The president signed a resolution in September that condemned white nationalists and supremacists, the Ku Klux Klan, neo-Nazis, and other hate groups.
Scott on Sunday cited opportunity zone legislation, White House outreach to African-American pastors and business leaders, as well as Trump administration policies aimed at reducing unemployment and recidivism in the black community, as examples of how the president had moved the country in a “better direction.”
He added that the Republican Party was still the party of former President Abraham Lincoln, despite being worried about racially-charged rhetoric on “both sides” of the political spectrum.
“I think we are going through some hard times, without any question,” Scott said. “There are strong signs from the White House to … both houses of Congress that we are making progress as the party of Lincoln.
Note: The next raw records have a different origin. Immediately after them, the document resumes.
Lemma getUniqueFileName_numbered_witness :
  (exists conversationId,
      oneExisting !! conversationId
      = Some (sampleFolder +:+ "/" +:+ getFileName (U := specUtils) DEFAULT_SETTINGS sampleChat))
  /\ exists n, (1 <= n)%nat
    /\ getUniqueFileName (U := specUtils) DEFAULT_SETTINGS sampleChat sampleFolder oneExisting
       = fileStem (U := specUtils) DEFAULT_SETTINGS sampleChat +:+ " (" +:+ decimal n +:+ ").md"
    /\ nameTaken oneExisting sampleFolder
         (fileStem (U := specUtils) DEFAULT_SETTINGS sampleChat +:+ " (" +:+ decimal n +:+ ").md")
       = false
    /\ (forall k, (1 <= k < n)%nat ->
          nameTaken oneExisting sampleFolder
            (fileStem (U := specUtils) DEFAULT_SETTINGS sampleChat +:+ " (" +:+ decimal k +:+ ").md")
          = true)
    /\ (forall conversationId,
          oneExisting !! conversationId
          <> Some (sampleFolder +:+ "/"
                   +:+ getUniqueFileName (U := specUtils) DEFAULT_SETTINGS sampleChat
                         sampleFolder oneExisting)).
Proof.
  assert (H : exists conversationId,
             oneExisting !! conversationId
             = Some (sampleFolder +:+ "/"
                     +:+ getFileName (U := specUtils) DEFAULT_SETTINGS sampleChat)).
  { exists "old-1". reflexivity. }
  split; [exact H |].
  exact (getUniqueFileName_numbered (U := specUtils) DEFAULT_SETTINGS sampleChat sampleFolder
           oneExisting H).
Defined.
Lemma other_rows_upsert (d : UsageDb) p s m o l e :
  other_rows p (upsert_source_file_row d p s m o l e) = other_rows p d.
Proof.
  unfold other_rows, upsert_source_file_row; cbn [source_files].
  destruct (existsb _ _).
  - induction (source_files d) as [|x xs IH]; [reflexivity|]; cbn [map filter].
    destruct (String.eqb (sf_source_path x) p) eqn:Ex; cbn [negb].
    + cbn [sf_source_path]; now rewrite String.eqb_refl.
    + now rewrite Ex, IH.
  - rewrite filter_app; cbn [filter sf_source_path]; rewrite String.eqb_refl; cbn [negb].
    apply app_nil_r.
Qed.

Lemma other_start (db : UsageDb) p size mtime :
  other_events p (fst (process_file_start db p size mtime)) = other_events p db
  /\ other_rows p (fst (process_file_start db p size mtime)) = other_rows p db.
Proof.
  unfold process_file_start.
  destruct (load_source_file_row db p); [|auto].
  destruct (_ || _); cbn [fst]; [|auto].
  unfold other_events, other_rows, delete_source; cbn [usage_events source_files].
  now rewrite !filter_filter_same.
Qed.

Lemma filter_filter_and {A} (f g : A -> bool) (l : list A) :
  filter f (filter g l) = filter (fun x => g x && f x) l.
Proof.
  induction l as [|x l IH]; simpl; [reflexivity|].
  destruct (g x); simpl; [destruct (f x); simpl; now rewrite IH | exact IH].
Qed.

Lemma existsb_eq_guard (keep : string -> bool) (e : string) (ps : list string) :
  existsb (fun p => negb (keep p) && String.eqb e p) ps
  = negb (keep e) && existsb (String.eqb e) ps.
Proof.
  induction ps as [|p ps IH]; simpl; [now rewrite andb_false_r|].
  destruct (String.eqb_spec e p) as [<-|Hne]; rewrite IH.
  - now destruct (keep e).
  - now rewrite andb_false_r.
Qed.

Lemma remove_fold (ex ps : list string) (d : UsageDb) :
  let gone x := existsb (fun p => negb (existsb (String.eqb p) ex) && String.eqb x p) ps in
  fold_left (fun d p => if existsb (String.eqb p) ex then d else delete_source d p) ps d
  = {| usage_events := filter (fun e => negb (gone (ev_source_path e))) (usage_events d);
       source_files := filter (fun r => negb (gone (sf_source_path r))) (source_files d) |}.
Proof.
  revert d; induction ps as [|p ps IH]; intros d gone; subst gone; simpl.
  - assert (Ht : forall A (l : list A), filter (fun _ => true) l = l)
      by (intros A l; induction l; simpl; congruence).
    rewrite !Ht; destruct d; reflexivity.
  - rewrite IH.
    destruct (existsb (String.eqb p) ex) eqn:Ek; cbn [negb andb orb].
    + reflexivity.
    + unfold delete_source; cbn [usage_events source_files]; rewrite !filter_filter_and.
      f_equal; apply filter_ext; intros x; now rewrite negb_orb.
Qed.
But the fact of the matter is that I’m more interested and more concerned with the progress of one nation and one American family than I am just the Republican Party.”
Meanwhile, Sen. Tim Kaine, D-Va., danced around the question of whether Trump was a racist.
“I do not know him. I have no idea about who he is as a person,” Kaine said during a separate interview on “Face the Nation.” “So whether it’s a sincere feeling, or whether he thinks it gets him some political edge or gain, I don’t know the answer. But I don’t know which of those two is worse.”